[Dataset items]

(** * Planning client: history aggregation, edit panel, modals and array editor

    A shallow embedding of the helper functions and component methods of the
    planning client, with the properties its specification states about them
    and further properties the code shows.

    Conventions used throughout:
    - a JavaScript object used as a dictionary is a [gmap string _];
    - an optional property read through lodash [get] is an [option]: [None]
      stands for a missing property as well as for [null]/[undefined], which
      [get] and the truthiness tests of the source do not tell apart;
    - callbacks handed in through props are not run: a method returns the list
      of calls it makes, in order. *)

From Stdlib Require Import ZArith.
From Stdlib Require Import DecimalString.
From Stdlib Require Import Ascii.
From stdpp Require Import base option list gmap strings fin_maps pretty sorting.

Local Open Scope string_scope.
Local Open Scope list_scope.
Local Open Scope nat_scope.

(** ** JavaScript data *)

Module Js.

(** Plain data as it sits in component state and props. Numbers are the
    integer-valued ones. *)
Local Unset Elimination Schemes.
Inductive jsval :=
| JUndefined
| JNull
| JBool (b : bool)
| JNum (n : Z)
| JStr (s : string)
| JArr (elems : list jsval)
| JObj (props : list (string * jsval)).
Local Set Elimination Schemes.

(** Induction that reaches the elements of arrays and the values of
    properties. *)
Section Induction.
Variable P : jsval → Prop.
Hypothesis Hundefined : P JUndefined.
Hypothesis Hnull : P JNull.
Hypothesis Hbool : ∀ b, P (JBool b).
Hypothesis Hnum : ∀ n, P (JNum n).
Hypothesis Hstr : ∀ s, P (JStr s).
Hypothesis Harr : ∀ elems, Forall P elems → P (JArr elems).
Hypothesis Hobj : ∀ props, Forall (λ kv, P kv.2) props → P (JObj props).

Fixpoint jsval_ind (v : jsval) : P v :=
  match v with
  | JUndefined => Hundefined
  | JNull => Hnull
  | JBool b => Hbool b
  | JNum n => Hnum n
  | JStr s => Hstr s
  | JArr elems =>
      Harr elems
        ((fix all (l : list jsval) : Forall P l :=
            match l with
            | [] => List.Forall_nil P
            | x :: l' => @List.Forall_cons _ P x l' (jsval_ind x) (all l')
            end) elems)
  | JObj props =>
      Hobj props
        ((fix all (l : list (string * jsval)) : Forall (λ kv, P kv.2) l :=
            match l with
            | [] => List.Forall_nil _
            | kv :: l' =>
                @List.Forall_cons _ (λ kv, P kv.2) kv l' (jsval_ind kv.2) (all l')
            end) props)
  end.
End Induction.

(** Structural equality of values. *)
Fixpoint jsval_eqb (a b : jsval) : bool :=
  match a, b with
  | JUndefined, JUndefined => true
  | JNull, JNull => true
  | JBool x, JBool y => Bool.eqb x y
  | JNum x, JNum y => Z.eqb x y
  | JStr x, JStr y => String.eqb x y
  | JArr xs, JArr ys =>
      (fix all (xs ys : list jsval) : bool :=
         match xs, ys with
         | [], [] => true
         | x :: xs', y :: ys' => jsval_eqb x y && all xs' ys'
         | _, _ => false
         end) xs ys
  | JObj xs, JObj ys =>
      (fix all (xs ys : list (string * jsval)) : bool :=
         match xs, ys with
         | [], [] => true
         | (k, x) :: xs', (l, y) :: ys' =>
             String.eqb k l && jsval_eqb x y && all xs' ys'
         | _, _ => false
         end) xs ys
  | _, _ => false
  end.

(** The properties of an object are kept in the order they were created
    in. [prop_get] reads a property ([undefined] when there is none),
    [prop_set] assigns one: an existing property keeps its place. *)
Fixpoint prop_get (key : string) (props : list (string * jsval)) : jsval :=
  match props with
  | [] => JUndefined
  | (k, v) :: props' => if String.eqb k key then v else prop_get key props'
  end.

Fixpoint prop_set (key : string) (value : jsval)
    (props : list (string * jsval)) : list (string * jsval) :=
  match props with
  | [] => [(key, value)]
  | (k, v) :: props' =>
      if String.eqb k key then (k, value) :: props'
      else (k, v) :: prop_set key value props'
  end.

(** The array index a property name stands for: the names ["0"], ["1"], ... *)
Definition index_of_key (key : string) : option nat :=
  match NilEmpty.uint_of_string key with
  | Some u =>
      let i := Nat.of_uint u in
      if String.eqb (pretty i) key then Some i else None
  | None => None
  end.

(** [v == null] *)
Definition nullish (v : jsval) : bool :=
  match v with
  | JUndefined | JNull => true
  | _ => false
  end.

(** [JSON.stringify(v)], given by the document its output spells out rather
    than by the text: two outputs are the same text exactly when they spell
    the same document. [undefined] has no output; inside an array it is
    written as [null], and a property holding it is left out. *)
Fixpoint JSON_stringify (v : jsval) : option jsval :=
  match v with
  | JUndefined => None
  | JArr elems =>
      Some (JArr ((fix each (l : list jsval) : list jsval :=
                     match l with
                     | [] => []
                     | x :: l' => default JNull (JSON_stringify x) :: each l'
                     end) elems))
  | JObj props =>
      Some (JObj ((fix each (l : list (string * jsval))
                     : list (string * jsval) :=
                     match l with
                     | [] => []
                     | (k, x) :: l' =>
                         match JSON_stringify x with
                         | Some j => (k, j) :: each l'
                         | None => each l'
                         end
                     end) props))
  | _ => Some v
  end.


(** Truthiness of a string-valued optional property: [undefined], [null]
    and the empty string are falsy. *)
Definition truthy (v : option string) : bool :=
  match v with
  | Some s => negb (String.eqb s "")
  | None => false
  end.

End Js.

(** ** History aggregator (history helpers) *)

Module History.
Import Js.

(** [update.planning] of a history entry. *)
Record PlanningUpdate := mkPlanningUpdate {
  g2_content_type : option string;
  scheduled : option string;
}.

(** [update] of a history entry. *)
Record Update := mkUpdate {
  coverage_id : option string;
  planning : option PlanningUpdate;
  assigned_to : option (gmap string jsval);
  workflow_status : option string;
  pubstatus : option string;
}.

Record HistoryItem := mkHistoryItem {
  operation : string;
  update : option Update;
  user_id : option string;
  _created : string;
}.

(** The result of [moment(x)]: a date object built from the stored value. *)
Inductive Moment := moment (input : string).

(** [planning] of an aggregated coverage record. *)
Record CoveragePlanning := mkCoveragePlanning {
  cov_g2_content_type : option string;
  cov_scheduled : option Moment;
}.

(** One value of the object returned by [getGroupedCoverageHistory]. *)
Record CoverageHistory := mkCoverageHistory {
  cov_items : list HistoryItem;
  cov_planning : CoveragePlanning;
  cov_assigned_to : gmap string jsval;
  cov_workflow_status : option string;
}.

(** lodash [get(item, 'update.<...>')]: a missing link of the path gives
    [undefined]. *)
Definition get_coverage_id (item : HistoryItem) : option string :=
  update item ≫= coverage_id.
Definition get_g2_content_type (item : HistoryItem) : option string :=
  (update item ≫= planning) ≫= g2_content_type.
Definition get_scheduled (item : HistoryItem) : option string :=
  (update item ≫= planning) ≫= scheduled.
Definition get_assigned_to (item : HistoryItem) : option (gmap string jsval) :=
  update item ≫= assigned_to.
Definition get_workflow_status (item : HistoryItem) : option string :=
  update item ≫= workflow_status.

(** [historyItems.forEach(f)] with the accumulator the callback closes
    over made explicit. *)
Definition forEach {A S : Type} (f : S → A → S) (l : list A) (init : S) : S :=
  fold_left f l init.

Definition getPlanningItemHistory (historyItems : list HistoryItem)
  : list HistoryItem :=
  forEach (λ history item,
             if negb (truthy (get_coverage_id item))
             then history ++ [item]          (* history.push(item) *)
             else history)
          historyItems [].

(** The record a coverage id is initialised with:
    [{items: [], planning: {}, assigned_to: {}}]. *)
Definition emptyCoverageHistory : CoverageHistory :=
  mkCoverageHistory [] (mkCoveragePlanning None None) ∅ None.

Definition set_items (v : list HistoryItem) (r : CoverageHistory) :=
  mkCoverageHistory v (cov_planning r) (cov_assigned_to r) (cov_workflow_status r).
Definition set_g2_content_type (v : string) (r : CoverageHistory) :=
  mkCoverageHistory (cov_items r)
    (mkCoveragePlanning (Some v) (cov_scheduled (cov_planning r)))
    (cov_assigned_to r) (cov_workflow_status r).
Definition set_scheduled (v : Moment) (r : CoverageHistory) :=
  mkCoverageHistory (cov_items r)
    (mkCoveragePlanning (cov_g2_content_type (cov_planning r)) (Some v))
    (cov_assigned_to r) (cov_workflow_status r).
Definition set_assigned_to (v : gmap string jsval) (r : CoverageHistory) :=
  mkCoverageHistory (cov_items r) (cov_planning r) v (cov_workflow_status r).
Definition set_workflow_status (v : string) (r : CoverageHistory) :=
  mkCoverageHistory (cov_items r) (cov_planning r) (cov_assigned_to r) (Some v).

(** Object spread [{...a, ...b}]: the properties of [b] win. *)
Definition spread (a b : gmap string jsval) : gmap string jsval := b ∪ a.

(** [if (get(item, path)) { covHistory[id].field = ... }] for a string
    property. *)
Definition when_truthy (v : option string)
    (f : string → CoverageHistory → CoverageHistory)
    (id : string) (covHistory : gmap string CoverageHistory) :=
  match v with
  | Some s => if truthy (Some s) then alter (f s) id covHistory else covHistory
  | None => covHistory
  end.

(** How a call of [getGroupedCoverageHistory] ends: with the object it has
    built, or with a [TypeError] thrown on the way. *)
Inductive outcome :=
  | Returns (covHistory : gmap string CoverageHistory)
  | Throws.

Section Grouping.

(** lodash [get(covHistory, id)] reads [id] as a path. When [id] names a
    property of [covHistory] itself it gives the group stored there. When
    it does not, [get] may still find something: a property that every
    object inherits ([constructor], say), or, for an id with dots or
    brackets, a value inside a group ([cov1.items]).
    [finds_elsewhere covHistory id] tells whether lodash finds a truthy
    value in one of these ways. *)
Variable finds_elsewhere : gmap string CoverageHistory → string → bool.

(** [if (!get(covHistory, id)) { covHistory[id] = {items: [], ...} }]
    followed by the first read of [covHistory[id].items]. A stored group is
    an object, hence truthy. When [get] finds something elsewhere nothing is
    set up, [covHistory[id]] is [undefined] or an inherited function, and
    spreading its [items] throws. *)
Definition init_group (covHistory : gmap string CoverageHistory) (id : string)
  : option (gmap string CoverageHistory) :=
  match covHistory !! id with
  | Some _ => Some covHistory
  | None =>
      if finds_elsewhere covHistory id then None
      else Some (<[id := emptyCoverageHistory]> covHistory)
  end.

(** The body of the [forEach] callback of [getGroupedCoverageHistory]. *)
Definition groupItem (covHistory : gmap string CoverageHistory)
    (item : HistoryItem) : outcome :=
  match get_coverage_id item with
  | Some id =>
      if truthy (Some id) then
        match init_group covHistory id with
        | Some covHistory =>
            let covHistory :=
              alter (λ r, set_items (cov_items r ++ [item]) r) id covHistory in
            let covHistory :=
              when_truthy (get_g2_content_type item) set_g2_content_type
                          id covHistory in
            let covHistory :=
              when_truthy (get_scheduled item)
                          (λ s, set_scheduled (moment s)) id covHistory in
            let covHistory :=
              match get_assigned_to item with
              | Some a =>
                  alter (λ r, set_assigned_to (spread (cov_assigned_to r) a) r)
                        id covHistory
              | None => covHistory
              end in
            Returns
              (when_truthy (get_workflow_status item) set_workflow_status
                           id covHistory)
        | None => Throws
        end
      else Returns covHistory
  | None => Returns covHistory
  end.
(* ===== verification/Printf.v ===== *)
(** * The conversions of [printf] the programs use, and C strings

    [%d], [%u], [%x], [%#x], zero padding and [%s], on Rocq strings. *)
From Stdlib Require Import String Ascii.
From S2P Require Import Prelude CInt.

(** ** Appending strings *)
Lemma str_app_cons a (s t : string) :
  (String a s +:+ t = String a (s +:+ t))%string.
Proof. done. Qed.

Lemma str_app_nil_l (s : string) : (EmptyString +:+ s = s)%string.
Proof. done. Qed.

Lemma str_app_assoc (s t u : string) :
  ((s +:+ t) +:+ u = s +:+ (t +:+ u))%string.
Proof. induction s; [done|]. by rewrite !str_app_cons, IHs. Qed.

Lemma str_app_nil_r (s : string) : (s +:+ EmptyString = s)%string.
Proof. induction s; [done|]. by rewrite str_app_cons, IHs. Qed.

Create Rewrite HintDb str.
#[export] Hint Rewrite str_app_assoc str_app_nil_r str_app_nil_l : str.

(** ** Characters *)
Definition chr (b : Z) : ascii := ascii_of_N (Z.to_N (u8 b)).
Definition ord (a : ascii) : Z := Z.of_N (N_of_ascii a).
Definition char1 (b : Z) : string := String (chr b) EmptyString.

(** newline, tabulation and double quote *)
Definition nl : string := char1 10.
Definition tab : string := char1 9.
Definition dq : string := char1 34.

Lemma ord_chr b : is_byte b → ord (chr b) = b.
Proof.
  intros Hb. unfold ord, chr. rewrite u8_small by done. unfold is_byte in Hb.
  rewrite N_ascii_embedding; lia.
Qed.

Lemma chr_inj a b : is_byte a → is_byte b → chr a = chr b → a = b.
Proof. intros Ha Hb H. rewrite <- (ord_chr a), <- (ord_chr b) by done. by rewrite H. Qed.

Fixpoint str_of_bytes (l : list Z) : string :=
  match l with
  | [] => EmptyString
  | b :: l => String (chr b) (str_of_bytes l)
  end.

Fixpoint bytes_of_str (s : string) : list Z :=
  match s with
  | EmptyString => []
  | String a s => ord a :: bytes_of_str s
  end.

Lemma str_of_bytes_app l k :
  str_of_bytes (l ++ k) = (str_of_bytes l +:+ str_of_bytes k)%string.
Proof. induction l; simpl; [done|]. by rewrite str_app_cons, IHl. Qed.

Lemma bytes_of_str_of_bytes l :
  Forall is_byte l → bytes_of_str (str_of_bytes l) = l.
Proof. induction 1; simpl; [done|]. by rewrite ord_chr, IHForall. Qed.

Lemma str_of_bytes_inj l k :
  Forall is_byte l → Forall is_byte k → str_of_bytes l = str_of_bytes k → l = k.
Proof.
  intros Hl Hk H. rewrite <- (bytes_of_str_of_bytes l), <- (bytes_of_str_of_bytes k) by done.
  by rewrite H.
Qed.

Lemma ord_byte a : is_byte (ord a).
Proof. unfold is_byte, ord. pose proof (N_ascii_bounded a). lia. Qed.

Lemma bytes_of_str_bytes s : Forall is_byte (bytes_of_str s).
Proof. induction s; simpl; constructor; [apply ord_byte|done]. Qed.

Lemma chr_ord a : chr (ord a) = a.
Proof.
  unfold chr. rewrite u8_small by apply ord_byte.
  unfold ord. rewrite N2Z.id. apply ascii_N_embedding.
Qed.

Lemma str_of_bytes_of_str s : str_of_bytes (bytes_of_str s) = s.
Proof. induction s; simpl; [done|]. by rewrite chr_ord, IHs. Qed.

(** ** Numbers *)
Definition digit (d : Z) : ascii := chr (if d <? 10 then 48 + d else 87 + d).
Definition undigit (a : ascii) : Z :=
  let c := ord a in if c <? 58 then c - 48 else c - 87.

Fixpoint digits (fuel : nat) (base n : Z) (acc : string) : string :=
  match fuel with
  | O => acc
  | S fuel =>
      let acc := String (digit (n mod base)) acc in
      if n <? base then acc else digits fuel base (n / base) acc
  end.

(** A number [n ≥ 0] has at most [1 + log2 n] digits in any base from 2. *)
Definition fmt_base (base n : Z) : string :=
  digits (S (Z.to_nat (Z.log2 n))) base n EmptyString.

Definition pad0 (w : nat) (s : string) : string :=
  (str_of_bytes (replicate (w - String.length s) 48%Z) +:+ s)%string.

(** [%d] of an [int], [%u], [%x] and [%#x] of an [unsigned] *)
Definition fmt_u (n : Z) : string := fmt_base 10 n.
Definition fmt_d (n : Z) : string :=
  if n <? 0 then ("-" +:+ fmt_base 10 (- n))%string else fmt_base 10 n.
Definition fmt_x (n : Z) : string := fmt_base 16 n.
Definition fmt_ax (n : Z) : string :=
  if n =? 0 then "0"%string else ("0x" +:+ fmt_x n)%string.
(** [%02x], [%08x], [%#02x], [%02d], [%06u] *)
Definition fmt_02x (n : Z) : string := pad0 2 (fmt_x n).
Definition fmt_04x (n : Z) : string := pad0 4 (fmt_x n).
Definition fmt_06x (n : Z) : string := pad0 6 (fmt_x n).
Definition fmt_08x (n : Z) : string := pad0 8 (fmt_x n).
Definition fmt_a02x (n : Z) : string :=
  if n =? 0 then "00"%string else ("0x" +:+ fmt_x n)%string.
Definition fmt_02d (n : Z) : string := pad0 2 (fmt_d n).
Definition fmt_06u (n : Z) : string := pad0 6 (fmt_u n).

Example fmt_examples :
  (fmt_d 115200 = "115200" ∧ fmt_d (-1) = "-1" ∧ fmt_x 48879 = "beef" ∧
   fmt_02x 5 = "05" ∧ fmt_08x 4660 = "00001234" ∧ fmt_d 0 = "0" ∧
   fmt_ax 127 = "0x7f")%string.
Proof. by vm_compute. Qed.

(** Reading a number back. *)
Fixpoint value_of (base acc : Z) (s : string) : Z :=
  match s with
  | EmptyString => acc
  | String a s => value_of base (acc * base + undigit a) s
  end.

Lemma undigit_digit d : 0 ≤ d < 16 → undigit (digit d) = d.
Proof.
  intros Hd. unfold undigit, digit.
  destruct (d <? 10) eqn:E.
  - apply Z.ltb_lt in E. rewrite ord_chr by (unfold is_byte; lia).
    rewrite (proj2 (Z.ltb_lt _ _)) by lia. lia.
  - apply Z.ltb_ge in E. rewrite ord_chr by (unfold is_byte; lia).
    rewrite (proj2 (Z.ltb_ge _ _)) by lia. lia.
Qed.

Lemma value_of_digits fuel base n acc :
  2 ≤ base ≤ 16 → 0 ≤ n < 2 ^ Z.of_nat fuel →
  value_of base 0 (digits fuel base n acc) = value_of base n acc.
Proof.
  intros Hb. revert n acc. induction fuel as [|fuel IH]; intros n acc Hn; simpl.
  - change (2 ^ Z.of_nat 0) with 1 in Hn. by replace n with 0 by lia.
  - destruct (n <? base) eqn:E.
    + apply Z.ltb_lt in E. simpl. rewrite Z.mod_small, undigit_digit by lia. done.
    + apply Z.ltb_ge in E. rewrite Nat2Z.inj_succ, Z.pow_succ_r in Hn by lia.
      rewrite IH.
      * simpl. rewrite undigit_digit by (pose proof (Z.mod_pos_bound n base); lia).
        f_equal. pose proof (Z.div_mod n base). lia.
      * split; [apply Z.div_pos; lia|].
        apply Z.div_lt_upper_bound; [lia|]. nia.
Qed.

Lemma log2_fuel n : 0 ≤ n → n < 2 ^ Z.of_nat (S (Z.to_nat (Z.log2 n))).
Proof.
  intros Hn. rewrite Nat2Z.inj_succ, Z2Nat.id by apply Z.log2_nonneg.
  destruct (decide (n = 0)) as [->|]; [done|]. apply Z.log2_spec. lia.
Qed.

(** Printing then reading a number gives the number back. *)
Lemma fmt_base_value base n :
  2 ≤ base ≤ 16 → 0 ≤ n → value_of base 0 (fmt_base base n) = n.
Proof.
  intros Hb Hn. unfold fmt_base. rewrite value_of_digits; [done|done|].
  split; [done|]. by apply log2_fuel.
Qed.

Lemma value_of_zeros base k s :
  value_of base 0 (str_of_bytes (replicate k 48%Z) +:+ s) = value_of base 0 s.
Proof.
  induction k as [|k IH]; [done|]. exact IH.
Qed.

Lemma pad0_value base w n :
  2 ≤ base ≤ 16 → 0 ≤ n → value_of base 0 (pad0 w (fmt_base base n)) = n.
Proof.
  intros. unfold pad0. rewrite value_of_zeros.
  by apply fmt_base_value.
Qed.

(** ** C strings in memory: the bytes before the first zero *)
Fixpoint cstr (l : list Z) : option (list Z) :=
  match l with
  | [] => None
  | b :: l => if b =? 0 then Some [] else (b ::.) <$> cstr l
  end.

Lemma cstr_app l k : (∀ b, b ∈ l → b ≠ 0) → cstr (l ++ 0 :: k) = Some l.
Proof.
  induction l as [|b l IH]; intros H; simpl; [done|].
  rewrite (proj2 (Z.eqb_neq b 0)) by (apply H; left).
  rewrite IH; [done|]. intros c Hc. apply H. by right.
Qed.

(** [strstr(hay, needle) != NULL], on the contents of the two strings *)
Fixpoint prefixb (p l : list Z) : bool :=
  match p, l with
  | [], _ => true
  | a :: p, b :: l => (a =? b) && prefixb p l
  | _ :: _, [] => false
  end.

Fixpoint strstr (hay needle : list Z) : bool :=
  prefixb needle hay ||
  match hay with [] => false | _ :: hay => strstr hay needle end.

Lemma prefixb_spec p l : prefixb p l = true ↔ ∃ k, l = p ++ k.
Proof.
  revert l. induction p as [|a p IH]; intros l; simpl.
  - split; [eauto|done].
  - destruct l as [|b l]; [split; [done|by intros [k ?]]|].
    rewrite andb_true_iff, Z.eqb_eq, IH. split.
    + intros [-> [k ->]]. by exists k.
    + intros [k [= -> ->]]. eauto.
Qed.

(** [strstr] finds exactly the substrings. *)
Lemma strstr_spec hay needle :
  strstr hay needle = true ↔ ∃ l r, hay = l ++ needle ++ r.
Proof.
  induction hay as [|b hay IH]; simpl.
  - rewrite orb_false_r, prefixb_spec. split.
    + intros [k ->]. by exists [], k.
    + intros (l & r & H). destruct l; [|done]. by exists r.
  - rewrite orb_true_iff, prefixb_spec, IH. split.
    + intros [[k ->]|(l & r & ->)]; [by exists [], k|by exists (b :: l), r].
    + intros (l & r & H). destruct l as [|c l]; simplify_eq/=; eauto.
Qed.

Definition has (hay : list Z) (s : string) : bool := strstr hay (bytes_of_str s).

** How to complete this task **
What you give back should be only the lines of the records above, starting at the line with "[finds_elsewhere covHistory id]" and ending at the line with "(item : HistoryItem) : outcome", restated word for word.

** Task result **
    [finds_elsewhere covHistory id] tells whether lodash finds a truthy
    value in one of these ways. *)
Variable finds_elsewhere : gmap string CoverageHistory → string → bool.

(** [if (!get(covHistory, id)) { covHistory[id] = {items: [], ...} }]
    followed by the first read of [covHistory[id].items]. A stored group is
    an object, hence truthy. When [get] finds something elsewhere nothing is
    set up, [covHistory[id]] is [undefined] or an inherited function, and
    spreading its [items] throws. *)
Definition init_group (covHistory : gmap string CoverageHistory) (id : string)
  : option (gmap string CoverageHistory) :=
  match covHistory !! id with
  | Some _ => Some covHistory
  | None =>
      if finds_elsewhere covHistory id then None
      else Some (<[id := emptyCoverageHistory]> covHistory)
  end.

(** The body of the [forEach] callback of [getGroupedCoverageHistory]. *)
Definition groupItem (covHistory : gmap string CoverageHistory)
    (item : HistoryItem) : outcome :=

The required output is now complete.